In a step S151, the pipeline judgment unit 150 judges whether a data hazard occurs and pipelining fails based on the scheduling result 122. Specifically, the pipeline judgment unit 150 judges whether a data hazard occurs and pipelining fails from a “trial result of pipelining” column and a “data hazard variable” column in the scheduling result 122. In the example of
In the step S152, based on the scheduling result 122, the pipeline judgment unit 150 judges whether there are only data hazard variables that occur by using output variables of the last arithmetic process (i.e., last loop) as input variables for the next arithmetic process. The fact that there are only data hazard variables that occur by using the output variables of the last arithmetic process (i.e., last loop) as the input variables for the next arithmetic process means that a data hazard that depends on an operation order of a plurality of operation nodes included in the arithmetic process does not occur. Specifically, the pipeline judgment unit 150 compares variables set in the “data hazard variable” column in the scheduling result 122 with the first CDFG 111, and judges whether the variables set in the “data hazard variable” column in the scheduling result 122 are used only for the output variables of the last arithmetic process and for the input variables of the next arithmetic process. When the pipeline judgment unit 150 detects that a data hazard that occurs in pipeline processing occurs by inputting the output variables in the last loop, and that a data hazard depending on the operation order of the operation nodes does not occur, the procedure proceeds to a step S153. In the other cases, the procedure proceeds to the step S154.

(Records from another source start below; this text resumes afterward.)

(** [remove_liid_mapping] *)
Definition remove_liid_mapping (liid : cstring) (liid_len : Z) (droppedmeds : bool) : M Z :=
  if droppedmeds then mret 0 else
  key ← lift (c_str liid);
  _ ← modify (λ s, set_ps_interceptconf
        (set_cf_liid_map (hash_delete key s.(ps_interceptconf).(cf_liid_map)) s.(ps_interceptconf)) s);
  _ ← send_all_mediators (push_cease_mediation_onto_net_buffer realloc_ok liid liid_len) is_minus_one;
  mret 0.

(** [announce_liidmapping_to_mediators]; the argument is the entry of the map. *)
Definition announce_liidmapping_to_mediators (h : option (bytes * bytes)) : M Z :=
  match h with
  | None => mret 0
  | Some (liid, agency) =>
      _ ← send_all_mediators (push_liid_mapping_onto_net_buffer realloc_ok (Some agency) (Some liid))
            is_minus_one;
      mret 0
  end.

(** [add_liid_mapping]: the entry and the configuration, which is not always the current one. *)
Definition add_liid_mapping (conf : prov_intercept_conf_t) (liid agency : cstring)
    : outcome (option (bytes * bytes) * prov_intercept_conf_t) :=
  a ← c_str agency;
  if bool_decide (a ≠ pcapdisk) && bool_decide (hash_find a conf.(cf_leas) = None) then Ok (None, conf) else
  k ← c_str liid;
  Ok (Some (k, a),
      set_cf_liid_map (match hash_find k conf.(cf_liid_map) with
                       | Some _ => hash_update k a conf.(cf_liid_map)
                       | None => hash_add k a conf.(cf_liid_map)
                       end) conf).

(** ** Timers of intercepts *)

Inductive prov_timer_type : Type := PROV_EPOLL_INTERCEPT_START | PROV_EPOLL_INTERCEPT_HALT.

(** [add_intercept_timer].  The timer exists before [epoll_add_timer] is asked; the
    removal of an old descriptor is tried and its result ignored. *)
Definition add_intercept_timer (tssec : Z) (d : prov_intercept_data_t) (t : prov_timer_type)
    : Z * prov_intercept_data_t :=
  if (tssec =? 0) || (tssec <? now) then (0, d) else
  let set v := match t with
               | PROV_EPOLL_INTERCEPT_START => set_pd_start_timer v d
               | PROV_EPOLL_INTERCEPT_HALT => set_pd_end_timer v d
               end in
  let old := match t with
             | PROV_EPOLL_INTERCEPT_START => d.(pd_start_timer)
             | PROV_EPOLL_INTERCEPT_HALT => d.(pd_end_timer)
             end in
  let fd := epoll_add_timer (u32 (tssec - now)) in
  if fd =? -1 then (-1, set (Some (default (-1) old))) else (1, set (Some fd)).

(** [halt_intercept_timer] *)
Definition halt_intercept_timer (timer : option Z) : option Z :=
  match timer with
  | None => None
  | Some fd => if epoll_del fd then Some (-1) else Some fd
  end.

(** [free_prov_intercept_data] *)
Definition free_prov_intercept_data (h : hi1_cept) : hi1_cept := set_hc_local None h.

(** The part of [add_all_intercept_timers] for one intercept; all three loops have it. *)
Definition add_intercept_timers (h : hi1_cept) : outcome (Z * hi1_cept) :=
  d ← deref h.(hc_local);
  let c := h.(hc_common) in
  let d1 := if c.(ic_tostart_time) <? now then set_pd_start_hi1_sent true d else d in
  let '(r1, d2) := add_intercept_timer c.(ic_tostart_time) d1 PROV_EPOLL_INTERCEPT_START in
  let d3 := if (c.(ic_toend_time) <? now) && negb (c.(ic_toend_time) =? 0)
            then set_pd_start_hi1_sent false (set_pd_end_hi1_sent true d2) else d2 in
  let '(r2, d4) := add_intercept_timer c.(ic_toend_time) d3 PROV_EPOLL_INTERCEPT_HALT in
  Ok ((if (r1 <? 0) || (r2 <? 0) then 1 else 0), set_hc_local (Some d4) h).

(** The notification that [reset_intercept_timers] makes about the end of an intercept. *)
Definition announce_hi1 (h : hi1_cept) (target : cstring) (t : hi1_notify_t) : M hi1_cept :=
  r ← announce_hi1_notification_to_mediators h target t; mret r.2.
Definition with_local (f : prov_intercept_data_t → prov_intercept_data_t) (h : hi1_cept) : hi1_cept :=
  set_hc_local (f <$> h.(hc_local)) h.
Definition timer_on (tssec : Z) (t : prov_timer_type) (h : hi1_cept) : Z * hi1_cept :=
  match h.(hc_local) with
  | None => (0, h)
  | Some d => let '(r, d') := add_intercept_timer tssec d t in (r, set_hc_local (Some d') h)
  end.
Definition flag (f : prov_intercept_data_t → bool) (h : hi1_cept) : bool :=
  match h.(hc_local) with Some d => f d | None => false end.

(** The first half of [reset_intercept_timers], about the start of the intercept. *)
Definition reset_start (target : cstring) (h : hi1_cept) : M (Z * hi1_cept) :=
  let c := h.(hc_common) in
  if (0 <? c.(ic_tostart_time)) && (now <? c.(ic_tostart_time)) then
    h1 ← (if flag pd_start_hi1_sent h && negb (flag pd_end_hi1_sent h)
          then announce_hi1 h target HI1_LI_DEACTIVATED else mret h);
    let '(r, h2) := timer_on c.(ic_tostart_time) PROV_EPOLL_INTERCEPT_START h1 in
    mret (if r <? 0 then -1 else 0, h2)
  else if (0 <=? c.(ic_tostart_time)) && negb (flag pd_start_hi1_sent h) &&
          ((c.(ic_toend_time) =? 0) || (now <? c.(ic_toend_time)))
  then h1 ← announce_hi1 h target HI1_LI_ACTIVATED; mret (0, h1)
  else mret (0, h).

(** The second half, about its end. *)
Definition reset_end (target : cstring) (h : hi1_cept) : M (Z * hi1_cept) :=
  let c := h.(hc_common) in
  if (0 <? c.(ic_toend_time)) && (now <? c.(ic_toend_time)) then
    let '(r, h1) := timer_on c.(ic_toend_time) PROV_EPOLL_INTERCEPT_HALT h in
    if r <? 0 then mret (-1, h1) else
    h2 ← (if flag pd_end_hi1_sent h1 && (c.(ic_tostart_time) <? now)
          then announce_hi1 h1 target HI1_LI_ACTIVATED else mret h1);
    mret (0, with_local (set_pd_end_hi1_sent false) h2)
  else if (0 <? c.(ic_toend_time)) && negb (flag pd_end_hi1_sent h) && flag pd_start_hi1_sent h
  then h1 ← announce_hi1 h target HI1_LI_DEACTIVATED; mret (0, h1)
  else if c.(ic_toend_time) =? 0 then
    h1 ← (if flag pd_end_hi1_sent h && (c.(ic_tostart_time) <? now)
          then announce_hi1 h target HI1_LI_ACTIVATED else mret h);
    mret (0, with_local (set_pd_end_hi1_sent false) h1)
  else mret (0, h).

(** [reset_intercept_timers]; the text of an error is left out. *)
Definition reset_intercept_timers (h : hi1_cept) (target : cstring) : M (Z * hi1_cept) :=
  match h.(hc_local) with
  | None => mret (0, h)
  | Some d =>
      let d1 := set_pd_end_timer (halt_intercept_timer d.(pd_end_timer))
                  (set_pd_start_timer (halt_intercept_timer d.(pd_start_timer)) d) in
      let h1 := set_hc_local (Some d1) h in
      let c := h.(hc_common) in
      if (0 <? c.(ic_tostart_time)) && (0 <? c.(ic_toend_time)) &&
         (c.(ic_toend_time) <=? c.(ic_tostart_time)) then mret (-1, h1) else
      '(r1, h2) ← reset_start target h1;
      if r1 <? 0 then mret (-1, h2) else
      '(r2, h3) ← reset_end target h2;
      mret (if r2 <? 0 then -1 else 1, h3)
  end.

In the step S153, the pipeline judgment unit 150 judges that pipelining of the first CDFG is possible. When it is judged that pipelining is possible, the pipeline judgment unit 150 notifies the CDFG change unit 160 of the scheduling result 122 notified from the scheduling unit 120, and orders change of the first CDFG 111.
In the step S154, the pipeline judgment unit 150 judges that pipelining of the first CDFG 111 is unnecessary or impossible. When it is judged that pipelining is unnecessary or impossible, the pipeline judgment unit 150 outputs the control cycle information 121 output from the scheduling unit 120 to the binding unit 130.
<CDFG Change Process S160>
In the CDFG change process S160, the CDFG change unit 160 changes the first CDFG 111 to the second CDFG 112 wherein the repeat arithmetic process 790 represented by the first CDFG 111 is performed through pipeline processing. When it is judged that the repeat arithmetic process 790 represented by the first CDFG 111 can be performed through pipeline processing by the pipeline judgment unit 150, the CDFG change unit 160 changes the first CDFG 111 to the second CDFG 112.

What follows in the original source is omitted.